Museum of Natural Disasters – Google Docs
The Museum of Natural Disasters
(Sioux City, Nebraska)
If anybody looked very closely at the Museum of Natural Disasters’ books — mind you, nobody has been allowed to do that since 1958 — they’d be confused at how the museum manages to stay in operation. It’s not a bad museum, you understand. It’s a perfectly good kid-friendly institution that helps teach natural science via fanciful and exciting dynamic exhibits. Which is a fancy way of saying that the museum educationally blows things up for kids.
The exhibits are fascinating. There’s the Shake It Off Room, where you can walk through the San Andreas fault finally shattering and turning California into a muddy offshore island. There’s the Baking Soda Volcano That Ate The World, which regularly shows the number of states that the Yellowstone Caldera could potentially eat (wear a coat, kids!). There’s an inexplicably-licensed display where the Scooby-Doo Gang try to solve the New Madrid Earthquake Mystery, a water room which features pressure water jets forcing new channels for the Mississippi River, the Asteroid Strike room, the Tsunami Room, the somewhat dated Stop the Reactor Meltdown display, the more recent Sea of Grey Zombie Apocalypse room, the Apocalypses Race diorama, and the latest one: The 72-Hour Pandemic suite. That one’s lots of fun; it uses multiple computer displays to get the entire room involved in stopping a simulated multiple-site outbreak of a mutated swine flu. The kids love it.

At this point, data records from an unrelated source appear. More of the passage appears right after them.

(* ===== verification/StunTurn.v ===== *)
(** * TURN requests and responses (stun/usages/turn.c) *)

From S2P Require Import Prelude Bytes StunCrc32 StunMessage StunHmac StunAgent StunIce.

Inductive StunUsageTurnRequestPorts :=
| STUN_USAGE_TURN_REQUEST_PORT_NORMAL
| STUN_USAGE_TURN_REQUEST_PORT_EVEN
| STUN_USAGE_TURN_REQUEST_PORT_EVEN_AND_RESERVE.
#[export] Instance StunUsageTurnRequestPorts_eq_dec : EqDecision StunUsageTurnRequestPorts.
Proof. solve_decision. Defined.

Inductive StunUsageTurnCompatibility :=
| STUN_USAGE_TURN_COMPATIBILITY_DRAFT9
| STUN_USAGE_TURN_COMPATIBILITY_GOOGLE
| STUN_USAGE_TURN_COMPATIBILITY_MSN
| STUN_USAGE_TURN_COMPATIBILITY_OC2007
| STUN_USAGE_TURN_COMPATIBILITY_RFC5766.
#[export] Instance StunUsageTurnCompatibility_eq_dec : EqDecision StunUsageTurnCompatibility.
Proof. solve_decision. Defined.

Inductive StunUsageTurnReturn :=
| STUN_USAGE_TURN_RETURN_RELAY_SUCCESS
| STUN_USAGE_TURN_RETURN_MAPPED_SUCCESS
| STUN_USAGE_TURN_RETURN_ERROR
| STUN_USAGE_TURN_RETURN_INVALID
| STUN_USAGE_TURN_RETURN_ALTERNATE_SERVER.
#[export] Instance StunUsageTurnReturn_eq_dec : EqDecision StunUsageTurnReturn.
Proof. solve_decision. Defined.

Definition REQUESTED_PROPS_E : Z := 0x80000000.
Definition REQUESTED_PROPS_R : Z := 0x40000000.
Definition STUN_ATTRIBUTE_MSN_MAPPED_ADDRESS : Z := 0x8000.
Definition TURN_REQUESTED_TRANSPORT_UDP : Z := 0x11000000.

Definition STUN_REFRESH : Z := 0x004.
Definition STUN_CREATEPERMISSION : Z := 0x008.
Definition STUN_ATTRIBUTE_LIFETIME : Z := 0x000D.
Definition STUN_ATTRIBUTE_MS_ALTERNATE_SERVER : Z := 0x000E.
Definition STUN_ATTRIBUTE_MAGIC_COOKIE : Z := 0x000F.
Definition STUN_ATTRIBUTE_BANDWIDTH : Z := 0x0010.
Definition STUN_ATTRIBUTE_XOR_PEER_ADDRESS : Z := 0x0012.
Definition STUN_ATTRIBUTE_RELAY_ADDRESS : Z := 0x0016.
Definition STUN_ATTRIBUTE_REQUESTED_PORT_PROPS : Z := 0x0018.
Definition STUN_ATTRIBUTE_REQUESTED_TRANSPORT : Z := 0x0019.
Definition STUN_ATTRIBUTE_RESERVATION_TOKEN : Z := 0x0022.
Definition STUN_ATTRIBUTE_MS_VERSION : Z := 0x8008.
Definition STUN_ATTRIBUTE_MS_XOR_MAPPED_ADDRESS : Z := 0x8020.
Definition STUN_ATTRIBUTE_ALTERNATE_SERVER : Z := 0x8023.

(** [DRAFT9 || RFC5766] *)
Definition turn_rfc (c : StunUsageTurnCompatibility) : bool :=
  bool_decide (c = STUN_USAGE_TURN_COMPATIBILITY_DRAFT9) ||
  bool_decide (c = STUN_USAGE_TURN_COMPATIBILITY_RFC5766).

(** ** Requests *)

Definition builder : Type := StunMessage → outcome (StunMessage * bool).

(** Append when the condition holds, then go on. *)
Definition append_when (b : bool) (app : StunMessage → outcome (StunMessage * StunMessageReturn))
    (next : builder) : builder := λ msg, if b then append_step msg app next else next msg.
Definition append_some (type : Z) (data : option bytes) (next : builder) : builder := λ msg,
  match data with
  | Some d => append_step msg (λ m, stun_message_append_bytes m type d) next
  | None => next msg
  end.
Definition append_done : builder := λ msg, mret (msg, true).

(** The value of an attribute of a received message. *)
Definition find_bytes (msg : StunMessage) (type : Z) : outcome (option bytes) :=
  r ← stun_message_find msg type;
  match r with
  | Some (p, len) => d ← slice (msg_buffer msg) p len; mret (Some d)
  | None => mret None
  end.

(** The realm and the nonce of the previous response, echoed. *)
Definition append_realm_nonce (previous_response : option StunMessage) (next : builder) : builder := λ msg,
  match previous_response with
  | None => next msg
  | Some prev =>
      realm ← find_bytes prev STUN_ATTRIBUTE_REALM;
      append_some STUN_ATTRIBUTE_REALM realm (λ msg,
        nonce ← find_bytes prev STUN_ATTRIBUTE_NONCE;
        append_some STUN_ATTRIBUTE_NONCE nonce next msg) msg
  end.

Definition append_reservation (previous_response : option StunMessage) (next : builder) : builder := λ msg,
  match previous_response with
  | None => next msg
  | Some prev =>
      r ← stun_message_find64 prev STUN_ATTRIBUTE_RESERVATION_TOKEN;
      match r with
      | (STUN_MESSAGE_RETURN_SUCCESS, Some v) =>
          append_step msg (λ m, stun_message_append64 m STUN_ATTRIBUTE_RESERVATION_TOKEN v) next
      | _ => next msg
      end
  end.

(** [username], if it is to be sent. *)
Definition turn_username (agent : StunAgent) (username : option bytes) (authenticated : bool)
  : option bytes :=
  match username with
  | Some u =>
      if (0 <? zlen u) && (usage agent STUN_AGENT_USAGE_SHORT_TERM_CREDENTIALS || authenticated)
      then Some u else None
  | None => None
  end.

(** [req] of [stun_usage_turn_create]. *)
Definition requested_props (request_props : StunUsageTurnRequestPorts) : Z :=
  match request_props with
  | STUN_USAGE_TURN_REQUEST_PORT_NORMAL => 0
  | STUN_USAGE_TURN_REQUEST_PORT_EVEN_AND_RESERVE => Z.lor REQUESTED_PROPS_R REQUESTED_PROPS_E
  | STUN_USAGE_TURN_REQUEST_PORT_EVEN => REQUESTED_PROPS_E
  end.

(** The result of appending MS-VERSION is not looked at. *)
Definition append_ms_version (compatibility : StunUsageTurnCompatibility) (next : builder) : builder := λ msg,
  if bool_decide (compatibility = STUN_USAGE_TURN_COMPATIBILITY_OC2007) then
    '(msg, _) ← stun_message_append32 msg STUN_ATTRIBUTE_MS_VERSION 1;
    next msg
  else next msg.

Definition turn_attributes (agent : StunAgent) (previous_response : option StunMessage)
    (request_props : StunUsageTurnRequestPorts) (bandwidth lifetime : Z) (username : option bytes)
    (compatibility : StunUsageTurnCompatibility) : builder :=
  let rfc := turn_rfc compatibility in
  append_when rfc (λ m, stun_message_append32 m STUN_ATTRIBUTE_REQUESTED_TRANSPORT TURN_REQUESTED_TRANSPORT_UDP)
  (append_when (rfc && (0 <=? bandwidth)) (λ m, stun_message_append32 m STUN_ATTRIBUTE_BANDWIDTH bandwidth)
  (append_when (negb rfc) (λ m, stun_message_append32 m STUN_ATTRIBUTE_MAGIC_COOKIE TURN_MAGIC_COOKIE)
  (append_ms_version compatibility
  (append_when (0 <=? lifetime) (λ m, stun_message_append32 m STUN_ATTRIBUTE_LIFETIME lifetime)
  (append_when (rfc && negb (bool_decide (request_props = STUN_USAGE_TURN_REQUEST_PORT_NORMAL)))
     (λ m, stun_message_append32 m STUN_ATTRIBUTE_REQUESTED_PORT_PROPS (requested_props request_props))
  (append_realm_nonce previous_response
  (append_reservation previous_response
  (append_some STUN_ATTRIBUTE_USERNAME
     (turn_username agent username (bool_decide (is_Some previous_response)))
  append_done)))))))).

Section turn.
Context {crypto : Crypto}.
Context (PACKAGE_STRING : bytes).

(** [return 0] at the first attribute that does not fit. *)
Definition finish_built (agent : StunAgent) (password : option bytes) (r : StunMessage * bool)
  : outcome (Z * StunAgent * StunMessage) :=
  let '(msg, ok) := r in
  if ok then stun_agent_finish_message agent msg password else mret (0, agent, msg).

Definition stun_usage_turn_create (agent : StunAgent) (msg : StunMessage) (buffer transid : bytes)
    (previous_response : option StunMessage) (request_props : StunUsageTurnRequestPorts)
    (bandwidth lifetime : Z) (username password : option bytes)
    (compatibility : StunUsageTurnCompatibility) : outcome (Z * StunAgent * StunMessage) :=
  '(msg, _) ← stun_agent_init_request PACKAGE_STRING agent msg buffer STUN_ALLOCATE transid;
  r ← turn_attributes agent previous_response request_props bandwidth lifetime username
    compatibility msg;
  finish_built agent password r.

Definition refresh_attributes (agent : StunAgent) (previous_response : option StunMessage)
    (lifetime : Z) (username : option bytes) : builder :=
  append_when (0 <=? lifetime) (λ m, stun_message_append32 m STUN_ATTRIBUTE_LIFETIME lifetime)
  (append_realm_nonce previous_response
  (append_some STUN_ATTRIBUTE_USERNAME
     (turn_username agent username (bool_decide (is_Some previous_response)))
  append_done)).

Anyway, the Museum’s nice and everything, but who’s paying for it? It’s not taking federal or state aid and the museum’s official entry fee is Whatever You Can. That’s not enough for the site, the generous equipment and maintenance budget, the healthy salaries, and of course the three Cray Urika-GX computers in the basement. Of course, the only way anybody would know about that last feature would be by looking at the books; and, again, doing so is a federal felony under a secret provision of Title X of the National Defense Education Act of 1958. Which was not affected by President Kennedy’s limited repeal of Title X in 1962. In case it comes up, or something.
Mind you, even if there is a government conspiracy involved here it’s hard to see what the actual problem is. Silly adventurous types will want to find out. Smart adventurous types will want to leave well enough alone. And sensible adventurous types will simply patiently wait until they’re dragged into whatever sudden peril the Museum finds itself. It’s simpler in the long run, really.
This one actually makes a limited amount of sense, in a non-conspiracy fashion. I can see this as a government project to develop ideas useful in combating disasters on a massive scale. Kids (who aren’t yet locked into the same thinking patterns as adults) come up with ideas, that are then analyzed by the computers in the basement, and the results are run through simulations to figure out which ideas might actually work in a real world disaster.